The Rohingya refugees have been temporarily housed in a mosque in the Alu Buya Pasi village while local authorities decide where to move them.
The NGO demands that the authorities set up an action plan for the reception of refugees and send healthcare workers permanently to Aceh, a semi-autonomous province in northwestern Indonesia governed by the Islamic Sharia law and the usual point of arrival.
“For example, yesterday, after a quick routine health check-up, they (the healthcare workers) immediately returned,” Nasruddin, the nonprofit’s humanitarian coordinator in Aceh, told EFE.
In December, another barge carrying over 100 Rohingya had also arrived in Aceh.

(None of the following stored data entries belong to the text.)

(** C5, as the code has it: a count that is not positive, or a count above
    one along an axis where the tile is not periodic, makes the constructor
    raise a ValueError and hand nothing to the caller, with the store
    untouched and nothing added to the new structure.  The first error
    leaves the tile untouched; before the second, a tile without a box has
    been given its bounding box.  A tile periodic along no axis is refused
    for the counts (2, 1, 1). *)
Theorem invalid_counts_rejected (h : Store) (t : Compound)
  (nm : option string) (kwargs : list (string * nat)) :
  (forall x y z,
     (x <= 0 \/ y <= 0 \/ z <= 0)%Z ->
     TiledCompound_init h t (x, y, z) nm kwargs
     = mkOutcome (mkState h t Compound_init)
         (Some (ValueError "Number of tiles must be positive."))
     /\ result (TiledCompound_init h t (x, y, z) nm kwargs) = None)
  /\ (forall x y z,
        (0 < x /\ 0 < y /\ 0 < z)%Z ->
        (1 < x)%Z /\ fst (fst (periodicity t)) = false
        \/ (1 < y)%Z /\ snd (fst (periodicity t)) = false
        \/ (1 < z)%Z /\ snd (periodicity t) = false ->
        TiledCompound_init h t (x, y, z) nm kwargs
        = mkOutcome (mkState h (ensure_box h t) Compound_init)
            (Some (ValueError
        "Tile not periodic in at least one of the specified dimensions."))
        /\ result (TiledCompound_init h t (x, y, z) nm kwargs) = None)
  /\ (periodicity t = (false, false, false) ->
      raised (TiledCompound_init h t (2, 1, 1)%Z nm kwargs)
      = Some (ValueError
        "Tile not periodic in at least one of the specified dimensions.")
      /\ result (TiledCompound_init h t (2, 1, 1)%Z nm kwargs) = None).
Proof.
  assert (Second : forall x y z,
            (0 < x /\ 0 < y /\ 0 < z)%Z ->
            (1 < x)%Z /\ fst (fst (periodicity t)) = false
            \/ (1 < y)%Z /\ snd (fst (periodicity t)) = false
            \/ (1 < z)%Z /\ snd (periodicity t) = false ->
            TiledCompound_init h t (x, y, z) nm kwargs
            = mkOutcome (mkState h (ensure_box h t) Compound_init)
                (Some (ValueError
        "Tile not periodic in at least one of the specified dimensions."))).
  { intros x y z (Hx & Hy & Hz) Hbad.
    destruct (prepare_cases h t (x, y, z) nm)
      as [[P _]|[(_ & _ & E)|(_ & P & _)]].
    - exfalso. simpl in P.
      apply Z.ltb_lt in Hx, Hy, Hz. now rewrite Hx, Hy, Hz in P.
    - unfold TiledCompound_init. now rewrite E.
    - exfalso. destruct (periodicity t) as [[px py] pz]. simpl in *.
      apply andb_true_iff in P. destruct P as [P Pz].
      apply andb_true_iff in P. destruct P as [Px Py].
      destruct Hbad as [[H1 ->]|[[H1 ->]|[H1 ->]]];
        [rewrite orb_false_r in Px; apply Z.eqb_eq in Px
        |rewrite orb_false_r in Py; apply Z.eqb_eq in Py
        |rewrite orb_false_r in Pz; apply Z.eqb_eq in Pz]; lia. }
  split; [|split].
  - intros x y z Hbad.
    destruct (prepare_cases h t (x, y, z) nm)
      as [[_ E]|[(P & _)|(P & _)]].
    + unfold TiledCompound_init, result. rewrite E. simpl. auto.
    + exfalso. simpl in P. rewrite !andb_true_iff, !Z.ltb_lt in P. lia.
    + exfalso. simpl in P. rewrite !andb_true_iff, !Z.ltb_lt in P. lia.
  - intros x y z Hpos Hbad. unfold result.
    rewrite (Second x y z Hpos Hbad). simpl. auto.
  - intro Hper. unfold result. rewrite (Second 2 1 1)%Z.
    + simpl. auto.
    + lia.
    + left. rewrite Hper. simpl. split; [lia|reflexivity].
Qed.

Such incidents evoke the 2015 refugee crisis, when hundreds of Rohingya were left stranded at sea under terrible conditions after the dismantling of a human trafficking network in Thailand and Malaysia.
At that time, a little more than a million Rohingya were estimated to be living in western Myanmar’s Rakhine state but in August 2017 the country’s military launched a campaign against them, which caused over 725,000 members of this minority to flee to the neighboring Bangladesh.
Myanmar faces charges of genocide at the International Court of Justice brought by Gambia, an African country with a Muslim majority, which denounced the killing of Rohingyas in November 2019.
During the trial in The Hague last week, Myanmar filed preliminary objections and asked the judges to declare themselves incompetent. The court is expected to resolve the matter in the coming months.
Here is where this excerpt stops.